(Extracted data entries)
* * * * * * *
(** * A shallow embedding of pulse's event bus and disposable lifecycle

    Sources: [src/src/common/event.ts] (class [EventBus]) and
    [src/src/common/lifecycle.ts] ([FunctionDisposable], [toDisposable],
    [DisposableStore]).

    The JavaScript heap objects the code mutates are modelled as explicit
    state: every [Set] of listeners held in [_events] is an object of its own
    (the handle returned by [on] closes over that object, not over the map
    entry), every [FunctionDisposable] and [DisposableStore] is an object
    with an identity, and the microtask queue holds the deferred [invoke]
    closures.  Exceptions are the [Err] outcome of a state-and-error monad. *)

From Stdlib Require Import ZArith Lia.
From stdpp Require Import base gmap sets list strings.

Local Open Scope string_scope.

(** ** Values *)

(** Event keys are the string keys of [Events extends Record<string, any[]>];
    an argument tuple [Events[E]] is a list of numbers. *)
Abbreviation key := string.
Abbreviation args := (list Z).

(** Function values stored in a listener [Set].  JavaScript compares them by
    identity: [FUser l] is the user's listener function [l]; [FWrap l u] is
    the [wrapper] closure created by the [u]-th call of [once] around [l]. *)
Inductive fnv :=
| FUser (l : nat)
| FWrap (l : nat) (u : nat).

#[global] Instance fnv_eq_dec : EqDecision fnv.
Proof. solve_decision. Defined.

(** Thrown values: an [Error] with its message, or whatever a listener or a
    clean-up function throws. *)
Inductive exn :=
| JSError (msg : string)
| UserThrow.

#[global] Instance exn_eq_dec : EqDecision exn.
Proof. solve_decision. Defined.

(** The clean-up function [_fn] of a [FunctionDisposable]:
    [CDelete r f] is [() => listeners.delete(listener)] built by [on] for the
    set object [r]; [CUser t b] is an arbitrary function passed to
    [toDisposable], observable through the trace, that throws when [b]. *)
Inductive cleanup :=
| CDelete (r : nat) (f : fnv)
| CUser (t : nat) (throws : bool).

(** [FunctionDisposable]: [_isDisposed] and [_fn]. *)
Record handle := mkH { h_disposed : bool; h_fn : cleanup }.

(** Anything an [IDisposable] store can hold in this model. *)
Inductive dref :=
| DH (h : nat)
| DS (s : nat).

#[global] Instance dref_eq_dec : EqDecision dref.
Proof. solve_decision. Defined.

(** [DisposableStore]: [_disposables] (insertion ordered) and [_disposed]. *)
Record store := mkS { s_items : list dref; s_disposed : bool }.

(** A queued microtask: the [invoke] closure of one deferred [emit], with the
    values it closed over ([event], [snapshot], [args]). *)
Record task := mkT { t_key : key; t_snap : list fnv; t_args : args }.

(** Observable events.  [TWarn] and [TErr] are [console.warn] and
    [console.error]; [TRan t] is a run of the clean-up function [t]; [TRun l a]
    is the start of a run of the user's listener [l] with [a].
    [TCall k f a] marks the point where [invoke] for key [k] calls the
    snapshot element [f] (the loop body [listener(...args)]), and the key on
    [TErr k e] names the [invoke] whose [catch] logged [e]: these two tags are
    bookkeeping that locates the events in the source, they print nothing. *)
Inductive ev :=
| TCall (k : key) (f : fnv) (a : args)
| TRun (l : nat) (a : args)
| TErr (k : key) (e : exn)
| TWarn (m : string)
| TRan (t : nat).

#[global] Instance ev_eq_dec : EqDecision ev.
Proof. solve_decision. Defined.

(** ** State *)

(** All state reachable from one bus and the disposables around it.
    [w_events] is [_events], mapping a key to the set object holding its
    listeners, [w_sets] the heap of set objects, [w_firing] is [_firing],
    [w_disposed] is [_disposed], [w_sync] is [_sync]; [w_queue] is the
    microtask queue, [w_wraps] binds each [once] wrapper to the handle in
    its [disposable] constant, [w_next] hands out object identities, and
    [w_trace] lists the observable events, newest first. *)
Record world := mkW {
  w_events : gmap string nat;
  w_sets : gmap nat (list fnv);
  w_firing : gset string;
  w_disposed : bool;
  w_sync : bool;
  w_queue : list task;
  w_handles : gmap nat handle;
  w_wraps : gmap nat nat;
  w_stores : gmap nat store;
  w_next : nat;
  w_trace : list ev }.

Definition set_events m w := mkW (m (w_events w)) (w_sets w) (w_firing w)
  (w_disposed w) (w_sync w) (w_queue w) (w_handles w) (w_wraps w)
  (w_stores w) (w_next w) (w_trace w).
Definition set_sets m w := mkW (w_events w) (m (w_sets w)) (w_firing w)
  (w_disposed w) (w_sync w) (w_queue w) (w_handles w) (w_wraps w)
  (w_stores w) (w_next w) (w_trace w).
Definition set_firing m w := mkW (w_events w) (w_sets w) (m (w_firing w))
  (w_disposed w) (w_sync w) (w_queue w) (w_handles w) (w_wraps w)
  (w_stores w) (w_next w) (w_trace w).
Definition set_disposed (b : bool) w := mkW (w_events w) (w_sets w)
  (w_firing w) b (w_sync w) (w_queue w) (w_handles w) (w_wraps w)
  (w_stores w) (w_next w) (w_trace w).
Definition set_queue m w := mkW (w_events w) (w_sets w) (w_firing w)
  (w_disposed w) (w_sync w) (m (w_queue w)) (w_handles w) (w_wraps w)
  (w_stores w) (w_next w) (w_trace w).
Definition set_handles m w := mkW (w_events w) (w_sets w) (w_firing w)
  (w_disposed w) (w_sync w) (w_queue w) (m (w_handles w)) (w_wraps w)
  (w_stores w) (w_next w) (w_trace w).
Definition set_wraps m w := mkW (w_events w) (w_sets w) (w_firing w)
  (w_disposed w) (w_sync w) (w_queue w) (w_handles w) (m (w_wraps w))
  (w_stores w) (w_next w) (w_trace w).
Definition set_stores m w := mkW (w_events w) (w_sets w) (w_firing w)
  (w_disposed w) (w_sync w) (w_queue w) (w_handles w) (w_wraps w)
  (m (w_stores w)) (w_next w) (w_trace w).
Definition bump_next w := mkW (w_events w) (w_sets w) (w_firing w)
  (w_disposed w) (w_sync w) (w_queue w) (w_handles w) (w_wraps w)
  (w_stores w) (S (w_next w)) (w_trace w).
Definition log_ev e w := mkW (w_events w) (w_sets w) (w_firing w)
  (w_disposed w) (w_sync w) (w_queue w) (w_handles w) (w_wraps w)
  (w_stores w) (w_next w) (e :: w_trace w).

Arguments set_events _ _ /.
Arguments set_sets _ _ /.
Arguments set_firing _ _ /.
Arguments set_disposed _ _ /.
Arguments set_queue _ _ /.
Arguments set_handles _ _ /.
Arguments set_wraps _ _ /.
Arguments set_stores _ _ /.
Arguments bump_next _ /.
Arguments log_ev _ _ /.

(** [new EventBus(options)]: nothing registered, nothing firing. *)
Definition new_bus (sync : bool) : world :=
  mkW ∅ ∅ ∅ false sync [] ∅ ∅ ∅ 0 [].

(** ** The state-and-error monad *)

(** [OutOfFuel] only marks that the interpreter below ran out of its
    recursion budget; it is not a JavaScript value and nothing catches it. *)
Inductive res (A : Type) :=
| Ok (a : A)
| Err (e : exn)
| OutOfFuel.
Arguments Ok {A} a.
Arguments Err {A} e.
Arguments OutOfFuel {A}.

Definition M (A : Type) : Type := world -> res A * world.

#[global] Instance M_ret : MRet M := fun A a w => (Ok a, w).
#[global] Instance M_bind : MBind M := fun A B k m w =>
  match m w with
  | (Ok a, w') => k a w'
  | (Err e, w') => (Err e, w')
  | (OutOfFuel, w') => (OutOfFuel, w')
  end.

Definition throw {A} (e : exn) : M A := fun w => (Err e, w).
Definition out_of_fuel {A} : M A := fun w => (OutOfFuel, w).
Definition get : M world := fun w => (Ok w, w).
Definition modify (m : world -> world) : M unit := fun w => (Ok tt, m w).
Definition tell (e : ev) : M unit := modify (log_ev e).
Definition fresh : M nat := fun w => (Ok (w_next w), bump_next w).

(** [try { m } catch (e) { h(e) }] *)
Definition catch (m : M unit) (h : exn -> M unit) : M unit := fun w =>
  match m w with
  | (Err e, w') => h e w'
  | r => r
  end.

(** [try { m } finally { fin }] *)
Definition try_finally {A} (m : M A) (fin : M unit) : M A := fun w =>
  match m w with
  | (OutOfFuel, w') => (OutOfFuel, w')
  | (r, w') =>
      match fin w' with
      | (Ok _, w'') => (r, w'')
      | (Err e, w'') => (Err e, w'')
      | (OutOfFuel, w'') => (OutOfFuel, w'')
      end
  end.

(** ** JavaScript [Set] operations on insertion-ordered lists *)

Definition js_set_add {A} `{EqDecision A} (x : A) (l : list A) : list A :=
  if decide (x ∈ l) then l else l ++ [x].

Definition js_set_delete {A} `{EqDecision A} (x : A) (l : list A) : list A :=
  filter (fun y => y <> x) l.

(** ** Messages *)

Definition dq : string := String (Ascii.ascii_of_nat 34) EmptyString.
* * * * * * *
> [Work item]:
From the line containing "if decide (x ∈ l) then l else l ++ [x]." to the final line of the data, repeat each line exactly. Include both ends.

> [Task solution]:
  if decide (x ∈ l) then l else l ++ [x].

Definition js_set_delete {A} `{EqDecision A} (x : A) (l : list A) : list A :=
  filter (fun y => y <> x) l.

(** ** Messages *)

Definition dq : string := String (Ascii.ascii_of_nat 34) EmptyString.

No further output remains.